Major changes were recently enacted for the individual and corporate income tax qualifications for the Louisiana Solar Energy credit. While there are still stipulations all parties should be aware of, the adjustments will most immediately affect systems that were or will be installed in 2014 and beyond. These changes come on the heels of recent pushes to make wind energy systems more affordable, as well, though the Louisiana market for wind-energy generation has proven to be less viable so far.
According to the Louisiana Department of Revenue, Act No. 428 of the 2013 state legislature’s regular session resulted in a variety of amendments to the tax credits provided by Louisiana R.S. 47:6030. Representatives have moved to essentially limit the type of systems that now qualify for the credit. Only solar electric and solar thermal systems – or some combination of the two – are still eligible, while the legislation also repealed the tax credit for installations in residential rental apartment complexes. Going forward, only “single-family detached dwellings” are eligible for such provisions, with wind systems being another notable new exclusion.
There is, of course, some form of grandfather clause to be applied. Systems installed prior to Jan. 1, 2014, shall be eligible for a credit equal to 50 percent of the first $25,000 of the cost of the system’s purchase. For systems installed on or after Jan. 1, 2014, but before Jan. 1, 2018, the tax credit will be equal to 38 percent of the first $25,000.
No longer applicable in the same sense
The primary argument from state legislators who set in motion plans to phase out these credits last spring and summer was that wind and solar energy systems have become more affordable. With the overall costs for such systems becoming incrementally reduced, House Bill 705 has lost much of its original incentive. Furthermore, according to The New Orleans Times-Picayune, the market for wind generators is limited in Louisiana, where the terrain is mostly flat and the state’s power companies have become increasingly skeptical of its benefits, at least locally.

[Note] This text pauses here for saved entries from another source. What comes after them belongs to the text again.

Definition test_sign_agreement_args_none_metadata : bool :=
  let args_no_metadata := mkSignArgs None in
  let encoded := enc c_sign_args args_no_metadata in
  some_and (try_from_slice c_sign_args encoded) (fun decoded =>
    assert_eq (sa_metadata_uri args_no_metadata) (sa_metadata_uri decoded)
    && is_none (sa_metadata_uri decoded)).

Definition test_constants_values : bool :=
  assert_eq MAX_PARTIES 10 && assert_eq MAX_EXPIRY_SECONDS 7776000 && assert_eq MAX_URI_LEN 128
  && assert_eq MAX_TITLE_LEN 64 && assert_eq VAULT_BUFFER 10000000
  && assert_eq PROGRAM_ID "DF1cHTN9EE8Qonda1esTeYvFjmbYcoc52vDTjTMKvS1P".

Definition test_max_expiry_is_90_days : bool :=
  let SECONDS_PER_DAY := 86400 in
  assert_eq (MAX_EXPIRY_SECONDS / SECONDS_PER_DAY) 90.

Definition test_program_id_is_valid_pubkey : bool :=
  some_and (pubkey_from_str PROGRAM_ID) (fun pubkey =>
    assert_eq (pubkey_to_string pubkey) PROGRAM_ID).

Definition test_program_id_matches_expected : bool :=
  assert_eq PROGRAM_ID "DF1cHTN9EE8Qonda1esTeYvFjmbYcoc52vDTjTMKvS1P".

Definition tests : list bool :=
  [ test_agreement_status_discriminators; test_storage_backend_discriminators;
    test_create_agreement_args_borsh_roundtrip; test_sign_agreement_args_borsh_roundtrip;
    test_sign_agreement_args_none_metadata; test_constants_values; test_max_expiry_is_90_days;
    test_program_id_is_valid_pubkey; test_program_id_matches_expected ].
End SolanaTypesTests.
(** X1: for an object whose time grid is its increasing observation grid
    followed by zero padding, and whose last grid time is not before the
    trigger, grid-native mode reports exactly the timesteps of the
    observation grid: the curve is cut where the padding starts and the
    time axis is the observation grid shifted by the trigger epoch. *)
Theorem X1_padding_cut_off (grid_size : nat) (st : state) (p : Prepared)
    (y : tensor3) (i : nat) (real : list fl) (n : nat) (last : Q)
    (yi : tensor2) (trigger : fl) :
  process (self st) = Ok p ->
  length (p_objids p) <> 0 ->
  predict (model (self st)) (p_X p) = Ok y ->
  0 < grid_size ->
  parallel p ->
  grids grid_size p ->
  length y = length (p_objids p) ->
  p_timesX p !! i = Some (real ++ padding n) ->
  y !! i = Some yi ->
  p_trigger_mjds p !! i = Some trigger ->
  Forall is_finite real ->
  increasing real ->
  real !! (length real - 1) = Some (Fin last) ->
  (0 <= last)%Q ->
  exists ys ts st',
    run false st = Ok (Some (ys, ts), st') /\
    ys !! i = Some (take (length real) yi) /\
    ts !! i = Some (shift real trigger).
Proof.
  intros Hp Hn Hy Hgs Hpar Hg Hly Hgrid Hyi Htr Hfin Hinc Hlast Hpos.
  destruct (run_grid_entries Processed read_multiple_light_curves
              prepare_input_arrays grid_size st p y)
    as (hs & ys & ts & Hh & Hrun & _ & _ & Hent); try done.
  exists ys, ts, (after_predict p y st). split; [done|].
  assert (Hi : i < length (p_objids p)).
  { rewrite <- Hly. by eapply lookup_lt_Some. }
  destruct (Hent i Hi)
    as (grid' & yi' & tr' & k & Hgrid' & Hyi' & Htr' & Hk & _ & _ & Hys & Hts).
  assert (grid' = real ++ padding n) as -> by congruence.
  assert (yi' = yi) as -> by congruence.
  assert (tr' = trigger) as -> by congruence.
  rewrite (argmax_padded_after_trigger real n last) in Hk by done.
  injection Hk as <-.
  assert (Hlen : length real - 1 < length real) by (by eapply lookup_lt_Some).
  replace (S (length real - 1)) with (length real) in * by lia.
  split; [done|]. by rewrite take_app_length in Hts.
Qed.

“[Wind and energy] systems will become more affordable over time,” Rep. Erich Ponti, R-Baton Rouge, told a State House committee last year. “And therefore the discount, or the rebate reduction, won’t really be realized because the cost of systems are really coming down as more people put them in.”

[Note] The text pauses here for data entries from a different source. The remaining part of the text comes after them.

Lemma polygon_prediction_inv p ids names k pred :
  polygon_prediction p ids names k = Ok pred →
  ∃ xs ys min_x min_y max_x max_y,
    Forall2 (λ coord x, coord !! 0%nat = Some x) p xs ∧
    Forall2 (λ coord y, coord !! 1%nat = Some y) p ys ∧
    np_min xs = Ok min_x ∧ np_min ys = Ok min_y ∧
    np_max xs = Ok max_x ∧ np_max ys = Ok max_y ∧
    Forall2 reads p (pred_points pred) ∧
    names !! k = Some (pred_class pred) ∧
    ids !! k = Some (pred_class_id pred) ∧
    pred_x pred = (min_x + max_x) / 2 ∧ pred_y pred = (min_y + max_y) / 2 ∧
    pred_width pred = max_x - min_x ∧ pred_height pred = max_y - min_y ∧
    pred_confidence pred = Q2Qc (1 # 2).
Proof.
  unfold polygon_prediction, mbind, result_mbind.
  destruct (comprehension _ p) as [xs|] eqn:Exs; [|done]. simpl.
  destruct (comprehension _ p) as [ys|] eqn:Eys in |- *; [|done]. simpl.
  destruct (np_min xs) as [min_x|] eqn:E1; [|done]. simpl.
  destruct (np_min ys) as [min_y|] eqn:E2; [|done]. simpl.
  destruct (np_max xs) as [max_x|] eqn:E3; [|done]. simpl.
  destruct (np_max ys) as [max_y|] eqn:E4; [|done]. simpl.
  destruct (comprehension _ p) as [pts|] eqn:Epts in |- *; [|done]. simpl.
  destruct (index names k) as [cls|] eqn:E5; [|done]. simpl.
  destruct (index ids k) as [cid|] eqn:E6; [|done]. simpl.
  intros [= <-]. simpl.
  exists xs, ys, min_x, min_y, max_x, max_y.
  apply comprehension_Forall2 in Exs, Eys, Epts.
  apply index_ok in E5, E6.
  split.
  { eapply Forall2_impl; [exact Exs|]. intros c x. apply index_ok. }
  split.
  { eapply Forall2_impl; [exact Eys|]. intros c y. apply index_ok. }
  repeat (split; [done|]). split; [|done].
  eapply Forall2_impl; [exact Epts|]. intros c pt. simpl.
  unfold result_bind.
  destruct (index c 0) as [x|] eqn:Ex; [|done].
  destruct (index c 1) as [y|] eqn:Ey; [|done].
  intros [= <-]. split; by apply index_ok.
Qed.

Lemma polygon_prediction_total p ids names k :
  well_formed_polygon p → is_Some (names !! k) → is_Some (ids !! k) →
  ∃ pred, polygon_prediction p ids names k = Ok pred.
Proof.
  intros [Hne Hp] [cls Ecls] [cid Ecid].
  assert (Hc : ∀ coord, coord ∈ p →
            ∃ x y, coord !! 0%nat = Some x ∧ coord !! 1%nat = Some y).
  { intros coord Hin. rewrite Forall_forall in Hp. specialize (Hp coord Hin).
    destruct coord as [|x [|y coord]]; simpl in *; try lia. by exists x, y. }
  destruct (comprehension_total (λ coord, index coord 0) p) as [xs Exs].
  { intros c Hin. destruct (Hc c Hin) as (x & y & Ex & Ey).
    exists x. by apply index_ok. }
  destruct (comprehension_total (λ coord, index coord 1) p) as [ys Eys].
  { intros c Hin. destruct (Hc c Hin) as (x & y & Ex & Ey).
    exists y. by apply index_ok. }
  destruct (comprehension_total
    (λ point, x ← index point 0; y ← index point 1; Ok (MkPoint x y)) p)
    as [pts Epts].
  { intros c Hin. destruct (Hc c Hin) as (x & y & Ex & Ey).
    exists (MkPoint x y). apply index_ok in Ex, Ey.
    unfold mbind, result_mbind. by rewrite Ex, Ey. }
  apply comprehension_length in Exs as Lx. apply comprehension_length in Eys as Ly.
  destruct xs as [|x xs]; [by destruct p|].
  destruct ys as [|y ys]; [by destruct p|].
  eexists. unfold polygon_prediction, mbind, result_mbind.
  unfold mbind, result_mbind in Epts.
  rewrite Exs. simpl. rewrite Eys. simpl. rewrite Epts. simpl.
  apply index_ok in Ecls, Ecid. rewrite Ecls, Ecid. done.
Qed.

(** ** The whole response *)

Lemma indexed_polygons_elem preds : ∀ k0 k p,
  (k, p) ∈ indexed_polygons preds k0
  ↔ ∃ i mask, k = (k0 + i)%nat ∧ preds !! i = Some mask ∧ p ∈ mask.
Proof.
  induction preds as [|mask preds IH]; intros k0 k p; simpl.
  - split; [by intros ?%elem_of_nil|]. by intros (i & m & _ & ? & _).
  - rewrite elem_of_app, IH, list_elem_of_fmap. split.
    + intros [(q & [= -> ->] & Hq)|(i & m & -> & Ei & Hp)].
      * exists 0%nat, mask. split; [lia|done].
      * exists (S i), m. split; [lia|done].
    + intros ([|i] & m & -> & Ei & Hp); simpl in Ei.
      * injection Ei as <-. left. exists p. split; [f_equal; lia|done].
      * right. exists i, m. split; [lia|done].
Qed.
Lemma generate_short_code_spec_witness :
  1 ≤ 6
  ∧ ∃ tries : nat,
      (1 ≤ tries ≤ 100)%nat
      ∧ pos (generate_short_code 6 (Some {[Sample.code]})
               Sample.sevens).2
        = (0 + tries * Z.to_nat 6)%nat
      ∧ match (generate_short_code 6 (Some {[Sample.code]})
                 Sample.sevens).1 with
        | Ok code =>
            Z.of_nat (length code) = 6
            ∧ Forall (λ ch, ch ∈ chars ∧ Unicode.ascii_alnum ch = true) code
            ∧ code ∉ ({[Sample.code]} : gset pystr)
        | Raise _ => tries = 100%nat
        end.
Proof.
  split; [lia|].
  apply (generate_short_code_spec 6 {[Sample.code]} Sample.sevens). lia.
Defined.

(** C9: with [existing_codes = None] the membership test is skipped: for
    every length the result is the first candidate drawn, after one attempt,
    and the exception is never raised. *)
Theorem generate_without_exclusion_set (L : Z) g :
  generate_short_code L None g
  = (Ok (random_code (Z.to_nat L) g).1, (random_code (Z.to_nat L) g).2)
  ∧ (∀ msg, (generate_short_code L None g).1 ≠ Raise msg)
  ∧ pos (generate_short_code L None g).2 = (pos g + 1 * Z.to_nat L)%nat.
Proof.
  assert (Heq : generate_short_code L None g
                = (Ok (random_code (Z.to_nat L) g).1,
                   (random_code (Z.to_nat L) g).2)).
  { unfold generate_short_code, max_attempts. rewrite attempts_S.
    by destruct (random_code (Z.to_nat L) g). }
  split; [exact Heq|]. rewrite Heq. simpl. split; [done|].
  destruct (random_code_spec (Z.to_nat L) g) as (_ & _ & Hp). lia.
Qed.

Citing the industry’s willingness to work with legislators, Ponti also noted that the need to include the Department of Natural Resources in any tax credit language was also gone. As a result, the rollback is in effect, with the apparent input – and consent – of clean-energy industry representatives.
Further restrictions will apply over the next few years, including one that limits each residence to one credit per purchase and installation, including those systems for which a credit may have been claimed prior to July 1, 2013. In other words, there will be no capitalizing on the revised terms of the credit availability if a system is already in place on a given property.

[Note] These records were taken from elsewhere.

(** A loop whose body succeeds on every entry: the local variables are
    folded over the entries and each value is rewritten in place; the log
    holds calls only when the body logs calls only. *)
Lemma for_items_spec (upd : S -> string -> V -> S) (g : string -> V -> V)
    (d : list (string * V)) (st : S) :
  (forall st k v, (k, v) ∈ d ->
     exists log, body st k v = (log, Ok (upd st k v, g k v)) /\
                 forallb is_call log = true) ->
  exists log,
    for_items body d st =
    (log, Ok (foldl (fun st kv => upd st kv.1 kv.2) st d,
              (fun kv => (kv.1, g kv.1 kv.2)) <$> d)) /\
    forallb is_call log = true.
Proof.
  revert st. induction d as [| [k v] d IH]; intros st Hbody.
  - exists []. split; reflexivity.
  - destruct (Hbody st k v) as (log0 & E0 & Hc0); [left |].
    destruct (IH (upd st k v)) as (log1 & E1 & Hc1).
    { intros st' k' v' Hin. apply Hbody. right. exact Hin. }
    exists (log0 ++ (log1 ++ [])). split.
    + cbn [for_items mbind run_bind]. rewrite E0. cbn [mbind run_bind].
      rewrite E1. reflexivity.
    + rewrite !forallb_app, Hc0, Hc1. reflexivity.
Qed.

(** What the body logs for an entry is in the log of a loop that succeeds. *)
Lemma for_items_log (d : list (string * V)) (st : S) (log : list event)
    (r : S * list (string * V)) (k : string) (v : V) (e : event) :
  for_items body d st = (log, Ok r) ->
  (k, v) ∈ d ->
  (forall st, e ∈ (body st k v).1) ->
  e ∈ log.
Proof.
  intros Hrun Hin He. revert st log r Hrun.
  induction d as [| [k0 v0] d IH]; intros st log r Hrun; [inversion Hin |].
  cbn [for_items mbind run_bind] in Hrun.
  pose proof (He st) as He0.
  destruct (body st k0 v0) as [log0 [[st' v'] | err]] eqn:E0; [| discriminate].
  cbn [mbind run_bind] in Hrun.
  destruct (for_items body d st') as [log1 [[st'' d'] | err]] eqn:E1;
    cbn in Hrun; [| discriminate].
  injection Hrun as <- _.
  apply elem_of_cons in Hin as [[= -> ->] | Hin].
  - rewrite E0 in He0. apply elem_of_app. left. exact He0.
  - apply elem_of_app. right. apply elem_of_app. left.
    eapply IH; [exact Hin | exact E1].
Qed.

End ForItems.

(** ** The stages *)

Section Stages.
Variable obliquity_angle : string -> Q.
Variable glob : string -> list string.

Implicit Types (files : collection) (d : list (string * collection)).

Lemma getkey_Some (m : gmap string string) (k v : string) :
  m !! k = Some v -> getkey k m = Ok v.
Proof. intros H. unfold getkey. rewrite H. reflexivity. Qed.

Lemma orthorectify_complete (working_dir dsm_file dtm_file collection_id : string)
    files (st : unit) :
  is_complete files = true ->
  exists log,
    orthorectify_collection working_dir dsm_file dtm_file st collection_id files =
    (log, Ok (st, orthorectified working_dir files)) /\
    forallb is_call log = true.
Proof.
  intros Hc. apply is_complete_iff in Hc as [([pi Hpi] & _ & _) ([mi Hmi] & _ & _)].
  unfold orthorectify_collection, orthorectified, ortho_path.
  rewrite (getkey_Some _ _ _ Hpi). cbn [lift mbind run_bind emit].
  change (msi (set_pan _ files)) with (msi files).
  rewrite (getkey_Some _ _ _ Hmi). cbn [lift mbind run_bind emit mret run_ret].
  rewrite Hpi, Hmi. simpl default. eexists. split; reflexivity.
Qed.

Lemma pansharpen_orthorectified (working_dir collection_id : string) files0
    (st : option Q * string) :
  is_complete files0 = true ->
  let files := orthorectified working_dir files0 in
  exists log,
    pansharpen_collection obliquity_angle working_dir st collection_id files =
    (log,
     Ok (nadir_update collection_id
           (obliquity_angle (default EmptyString (pan files !! "image"))) st,
         set_pansharpened_fpath (pansharpened_path working_dir collection_id) files)) /\
    forallb is_call log = true.
Proof.
  intros Hc files. apply is_complete_iff in Hc as [([pi Hpi] & _ & _) _].
  unfold pansharpen_collection.
  assert (H1 : pan files !! "ortho_img_fpath" = Some (ortho_path working_dir (pan files0)))
    by apply lookup_insert_eq.
  assert (H2 : msi files !! "ortho_img_fpath" = Some (ortho_path working_dir (msi files0)))
    by apply lookup_insert_eq.
  assert (H3 : pan files !! "image" = Some pi).
  { unfold files, orthorectified. cbn [pan set_msi set_pan].
    rewrite lookup_insert_ne by discriminate. exact Hpi. }
  rewrite (getkey_Some _ _ _ H1), (getkey_Some _ _ _ H2).
  cbn [lift mbind run_bind emit].
  change (pan (set_pansharpened_fpath _ files)) with (pan files).
  rewrite (getkey_Some _ _ _ H3), H3.
  cbn [lift mbind run_bind emit mret run_ret]. eexists. split; reflexivity.
Qed.

Lemma rgb_any (working_dir collection_id : string) files (st : unit) :
  rgb_collection working_dir st collection_id files =
  ([Call "msi_to_rgb" [pansharpened_fpath files;
                       rgb_path working_dir collection_id; "-b"]],
   Ok (st, set_rgb_fpath (rgb_path working_dir collection_id) files)).
Proof. reflexivity. Qed.

Lemma nadir_fold_key (angles : list (string * Q)) (lowest : option Q) (id : string) :
  angles <> [] ->
  foldl nadir_step (None, EmptyString) angles = (lowest, id) ->
  id ∈ angles.*1.
Proof.
  intros Hne Hf.
  destruct (nadir_fold_first_minimum angles Hne) as (i & id' & a & Hf' & Hi & _).
  rewrite Hf in Hf'. injection Hf' as _ ->.
  apply list_elem_of_lookup_2 in Hi. apply (list_elem_of_fmap_2 fst) in Hi. exact Hi.
Qed.

(** The loop of the pansharpening stage leaves in
    [most_nadir_collection_id] the selection [most_nadir] among the
    collections, each with the obliquity angle of its pan image. *)
Lemma pansharpen_loop_selects_most_nadir (working_dir : string) d :
  Forall (fun kv => is_complete kv.2 = true) d ->
  let d1 := (fun kv => (kv.1, orthorectified working_dir kv.2)) <$> d in
  let angles :=
    (fun kv : string * collection =>
       (kv.1, obliquity_angle (default EmptyString (pan kv.2 !! "image")))) <$> d in
  exists (log : list event) (lowest_angle : option Q)
         (d2 : list (string * collection)),
    for_items (pansharpen_collection obliquity_angle working_dir) d1 (None, EmptyString) =
    (log, Ok ((lowest_angle, most_nadir angles), d2)).
Proof.
  intros Hall d1 angles. rewrite Forall_forall in Hall.
  destruct (for_items_spec
              (pansharpen_collection obliquity_angle working_dir)
              (fun st k v =>
                 nadir_update k (obliquity_angle (default EmptyString (pan v !! "image"))) st)
              (fun k v => set_pansharpened_fpath (pansharpened_path working_dir k) v)
              d1 (None, EmptyString))
    as (log & E & _).
  { intros st k v Hin. apply list_elem_of_fmap in Hin as ([k0 v0] & [= -> ->] & Hin).
    apply pansharpen_orthorectified, (Hall (k0, v0) Hin). }
  rewrite E.
  assert (Hfold :
    foldl (fun st kv =>
             nadir_update kv.1
               (obliquity_angle (default EmptyString (pan kv.2 !! "image"))) st)
          (None, EmptyString) d1 =
    foldl nadir_step (None, EmptyString) angles).
  { unfold angles, d1. rewrite !foldl_fmap.
    generalize (@None Q, EmptyString). clear.
    induction d as [| [k v] d IH]; intros st; [reflexivity |].
    cbn [foldl]. rewrite IH. f_equal.
    cbn [fst snd nadir_step orthorectified pan set_msi set_pan].
    rewrite lookup_insert_ne by discriminate. reflexivity. }
  rewrite Hfold. unfold most_nadir.
  destruct (foldl nadir_step (None, EmptyString) angles) as [lowest id].
  eexists _, _, _. reflexivity.
Qed.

Leased energy systems will also be subject to newly imposed criteria. Most of these were devised in the interest of more accurately determining the amount of credit for which a given system is eligible. Those purchased and installed on or after July 1, 2013, and before July 1, 2014, are not eligible if they cost more than $4.50 per watt or provide more than six kilowatts of energy. For systems that will be purchased and installed between July 1, 2014, and July 1, 2015, the former figure is reduced to $3.50 per watt. And lastly, those that go into effect between July 1, 2015, and January 1, 2018, cannot cost more than $2 per watt if the owners seek to retain eligibility.